■ TASK TO CARRY OUT: Of all the entries below, retype only the lines from the one with "Definition may_override_num_blocks (c" through the one with "need AssertionError (singleton_set sizes).", exactly as they appear.

________

(* ===== verification/KVConfig.v ===== *)
(** * The plan of the KV cache

    vllm/v1/core/kv_cache_utils.py from [_check_enough_kv_cache_memory] on: the layers of a
    model are put into groups that share block tables, the memory of every worker is turned
    into a number of blocks and tensors, and the longest sequence that fits is found by
    bisection.  A [dict] is a list of pairs in insertion order; the specifications of layers
    are values (each layer has an object of its own).  The functions of the source that set
    [max_model_len] for a while take it from the configuration they are given. *)

From stdpp Require Import sorting.
From S2P Require Import Prelude KVSpec.

#[local] Open Scope Z_scope.

(** ** Results *)

#[global] Instance result_ret : MRet result := λ A a, Ok a.
#[global] Instance result_bind : MBind result := λ A B k r, match r with Ok a => k a | Raise e => Raise e end.

Fixpoint traverse {A B} (f : A → result B) (l : list A) : result (list B) :=
  match l with
  | [] => Ok []
  | x :: l => y ← f x; ys ← traverse f l; mret (y :: ys)
  end.
Definition guard_ (b : bool) (e : exn) : result unit := if b then Ok tt else Raise e.
Definition need {A} (e : exn) (o : option A) : result A := match o with Some a => Ok a | None => Raise e end.

(** [a // b], [a % b], [cdiv(a, b)] and [round_up(a, b)] *)
Definition floordiv (a b : Z) : result Z := if b =? 0 then Raise ZeroDivisionError else Ok (a / b).
Definition pymod (a b : Z) : result Z := if b =? 0 then Raise ZeroDivisionError else Ok (a mod b).
Definition cdiv_ (a b : Z) : result Z := if b =? 0 then Raise ZeroDivisionError else Ok (cdiv a b).
Definition round_up_ (a b : Z) : result Z := if b =? 0 then Raise ZeroDivisionError else Ok (round_up a b).

(** [max(...)] and [min(...)] of a sequence *)
Definition max_of (l : list Z) : result Z := match l with [] => Raise ValueError | x :: l => Ok (foldl Z.max x l) end.
Definition min_of (l : list Z) : result Z := match l with [] => Raise ValueError | x :: l => Ok (foldl Z.min x l) end.

(** [layers[i::n]] *)
Definition stride {A} (i n : nat) (l : list A) : list A :=
  snd <$> filter (λ p : nat * A, (i ≤ p.1)%nat ∧ Nat.modulo (p.1 - i) n = 0%nat) (imap pair l).

(** [d[k].append(v)] on a [defaultdict(list)] *)
Fixpoint push_at {K} `{EqDecision K} {A} (k : K) (v : A) (d : list (K * list A)) : list (K * list A) :=
  match d with
  | [] => [(k, [v])]
  | (k', l) :: d => if decide (k' = k) then (k', l ++ [v]) :: d else (k', l) :: push_at k v d
  end.
(** [d.get(k)] *)
Fixpoint find_at {K} `{EqDecision K} {A} (k : K) (d : list (K * A)) : option A :=
  match d with
  | [] => None
  | (k', v) :: d => if decide (k' = k) then Some v else find_at k d
  end.

Abbreviation layer_specs := (list (string * KVCacheSpec)).

(** ** Groups *)

(** The specification of a group: of one layer for all, or of each layer. *)
Inductive GroupSpec := Layer (s : KVCacheSpec) | Uniform (u : UniformTypeKVCacheSpecs).
Record LayerGroup := mkLayerGroup {
  lg_layer_names : list string;
  lg_spec : GroupSpec;
  lg_is_eagle_group : bool
}.
Record WorkerConfig := mkWorkerConfig {
  wc_num_blocks : Z;
  wc_kv_cache_tensors : list KVCacheTensor;
  wc_kv_cache_groups : list LayerGroup
}.

Definition group_block_size (g : GroupSpec) : Z := match g with Layer s => block_size s | Uniform u => uniform_block_size u end.
Definition group_page_size_bytes (g : GroupSpec) : result Z :=
  match g with Layer s => page_size_bytes s | Uniform u => uniform_page_size_bytes u end.
Definition group_max_memory_usage_bytes (cfg : VllmConfig) (g : GroupSpec) : result Z :=
  match g with Layer s => max_memory_usage_bytes s cfg | Uniform u => uniform_max_memory_usage_bytes u cfg end.
Definition as_uniform (g : LayerGroup) : option UniformTypeKVCacheSpecs :=
  match lg_spec g with Uniform u => Some u | Layer _ => None end.
Definition is_uniform_group (g : LayerGroup) : bool := bool_decide (is_Some (as_uniform g)).

(** The settings the plan is made for. *)
Record PlanConfig := mkPlanConfig {
  pc_vllm : VllmConfig;
  num_gpu_blocks_override : option Z;
  disable_hybrid_kv_cache_manager : bool;
  spec_use_eagle : bool;
  original_max_model_len : Z
}.
Definition with_max_model_len (n : Z) (c : VllmConfig) : VllmConfig :=
  mkVllmConfig n (decode_context_parallel_size c) (prefill_context_parallel_size c) (cfg_max_num_batched_tokens c)
    (cfg_mamba_cache_mode c) (max_num_encoder_input_tokens c).

(** ** Utilities of [UniformTypeKVCacheSpecs] *)

(** [list(set(...))]; no caller depends on the order. *)
Definition page_sizes_of (l : list KVCacheSpec) : result (list Z) :=
  sizes ← traverse page_size_bytes l; mret (remove_dups sizes).
Definition get_page_sizes (u : UniformTypeKVCacheSpecs) : result (list Z) := page_sizes_of (kv_cache_specs u).*2.

(** [Counter(...).most_common(1)[0][1]] *)
Definition get_num_layer_tuples (u : UniformTypeKVCacheSpecs) : result Z :=
  sizes ← traverse page_size_bytes (kv_cache_specs u).*2;
  match sizes with
  | [] => Raise IndexError
  | _ => max_of ((λ p, len (filter (λ p', p' = p) sizes)) <$> sizes)
  end.

(** ** Is the memory enough? *)

Definition sum_max_memory_usage_bytes (cfg : VllmConfig) (specs : list KVCacheSpec) : result Z :=
  sum_results ((λ s, max_memory_usage_bytes s cfg) <$> specs).

(** The loop of the bisection: the largest length found so far, between [left] and [right]. *)
Fixpoint bisect (fits : Z → result bool) (fuel : nat) (left right best : Z) : result Z :=
  match fuel with
  | O => Raise OutOfFuel
  | S fuel =>
      if left <=? right then
        let mid := (left + right) / 2 in
        b ← fits mid;
        if b : bool then bisect fits fuel (mid + 1) right mid else bisect fits fuel left (mid - 1) best
      else mret best
  end.
Definition longest_that_fits (fits : Z → result bool) (original_max : Z) : result Z :=
  b ← fits 1;
  if negb b then mret 0 else bisect fits (S (Z.to_nat original_max)) 1 original_max 1.

Definition estimate_max_model_len (cfg : VllmConfig) (kv_cache_spec : layer_specs) (available_memory : Z) : result Z :=
  longest_that_fits (λ model_len,
    m ← sum_max_memory_usage_bytes (with_max_model_len model_len cfg) kv_cache_spec.*2;
    mret (m <=? available_memory)) (cfg_max_model_len cfg).

Definition _check_enough_kv_cache_memory (available_memory : Z) (get_needed_memory : result Z)
    (estimate : Z → result Z) : result unit :=
  if available_memory <=? 0 then Raise ValueError
  else
    needed_memory ← get_needed_memory;
    if available_memory <? needed_memory then
      _ ← estimate available_memory; Raise ValueError
    else mret tt.

Definition check_enough_kv_cache_memory (cfg : VllmConfig) (kv_cache_spec : layer_specs) (available_memory : Z) : result unit :=
  match kv_cache_spec with
  | [] => mret tt
  | _ =>
      _check_enough_kv_cache_memory available_memory (sum_max_memory_usage_bytes cfg kv_cache_spec.*2)
        (estimate_max_model_len cfg kv_cache_spec)
  end.

(** ** Layers into groups *)

Definition create_group (kv_cache_spec : layer_specs) (layer_names : list string) : result LayerGroup :=
  specs ← traverse (λ n, need KeyError (find_at n kv_cache_spec)) layer_names;
  merged ← merge specs;
  mret (mkLayerGroup layer_names (Layer merged) false).
Definition create_kv_cache_group_specs (kv_cache_spec : layer_specs) (grouped_layer_names : list (list string)) :
    result (list LayerGroup) := traverse (create_group kv_cache_spec) grouped_layer_names.

Definition may_override_num_blocks (c : PlanConfig) (num_blocks : Z) : Z := default num_blocks (num_gpu_blocks_override c).

Definition get_uniform_page_size (specs : list GroupSpec) : result Z :=
  sizes ← traverse group_page_size_bytes specs;
  need AssertionError (singleton_set sizes).

Definition layers_per_group (groups : list LayerGroup) : result Z := max_of ((λ g, len (lg_layer_names g)) <$> groups).

(** All groups hold a specification per layer (DeepseekV4): the bytes of a layer tuple and
    the number of tuples. *)
Definition tuple_layout (groups : list LayerGroup) : result (Z * Z) :=
  match groups with
  | [] => Raise IndexError
  | g :: _ =>
      u ← need AttributeError (as_uniform g);
      sizes ← get_page_sizes u;
      tuples ← traverse (λ g, u ← need AttributeError (as_uniform g); get_num_layer_tuples u) groups;
      n ← max_of tuples;
      mret (sumZ sizes, n)
  end.

Definition _pool_bytes_per_block (kv_cache_groups : list LayerGroup) : result Z :=
  match kv_cache_groups with
  | [mkLayerGroup _ (Uniform u) _] => uniform_page_size_bytes u
  | _ =>
      if forallb is_uniform_group kv_cache_groups then
        '(bytes, n) ← tuple_layout kv_cache_groups; mret (bytes * n)
      else
        group_size ← layers_per_group kv_cache_groups;
        page_size ← get_uniform_page_size (lg_spec <$> kv_cache_groups);
        mret (page_size * group_size)
  end.

Definition get_num_blocks (c : PlanConfig) (num_layers available_memory page_size : Z) : result Z :=
  n ← floordiv available_memory page_size;
  n ← floordiv n num_layers;
  mret (may_override_num_blocks c (Z.max n 0)).

Definition _get_kv_cache_groups_uniform_spec (kv_cache_specs : layer_specs) : result (list LayerGroup) :=
  create_kv_cache_group_specs kv_cache_specs [kv_cache_specs.*1].
Definition _get_kv_cache_groups_uniform_type (spec : UniformTypeKVCacheSpecs) : list LayerGroup :=
  [mkLayerGroup (kv_cache_specs spec).*1 (Uniform spec) false].

Definition is_kv_cache_page_size_uniform (kv_cache_spec : layer_specs) : result bool :=
  sizes ← page_sizes_of kv_cache_spec.*2; mret (len sizes =? 1).

Definition unify_page_size_of (max_page_size : Z) (p : string * KVCacheSpec) : result (string * KVCacheSpec) :=
  let '(layer_name, layer_spec) := p in
  layer_page_size ← page_size_bytes layer_spec;
  if layer_page_size =? max_page_size then mret (layer_name, layer_spec)
  else
    rest ← pymod max_page_size layer_page_size;
    if negb (rest =? 0) then Raise NotImplementedError
    else
      let ratio := max_page_size / layer_page_size in
      new_spec ← copy_with_new_block_size layer_spec (block_size layer_spec * ratio);
      new_page ← page_size_bytes new_spec;
      _ ← guard_ (new_page =? max_page_size) AssertionError;
      mret (layer_name, new_spec).
Definition unify_kv_cache_spec_page_size (kv_cache_spec : layer_specs) : result layer_specs :=
  page_sizes ← page_sizes_of kv_cache_spec.*2;
  if len page_sizes <=? 1 then mret kv_cache_spec
  else
    max_page_size ← max_of page_sizes;
    traverse (unify_page_size_of max_page_size) kv_cache_spec.

(** ** Groups of one page size *)

Definition same_type_layers (kv_cache_spec : layer_specs) : list (KVCacheSpec * list string) :=
  foldl (λ d p, push_at p.2 p.1 d) [] kv_cache_spec.

(** The larger count, if it is less than half as large again as the smaller one. *)
Definition layers_in_group (counts : list Z) : result Z :=
  min_num_layers ← min_of counts;
  max_num_layers ← max_of counts;
  mret (if 2 * max_num_layers <? 3 * min_num_layers then max_num_layers else min_num_layers).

________

■ ANSWER TO THIS EXERCISE:
Definition may_override_num_blocks (c : PlanConfig) (num_blocks : Z) : Z := default num_blocks (num_gpu_blocks_override c).

Definition get_uniform_page_size (specs : list GroupSpec) : result Z :=
  sizes ← traverse group_page_size_bytes specs;
  need AssertionError (singleton_set sizes).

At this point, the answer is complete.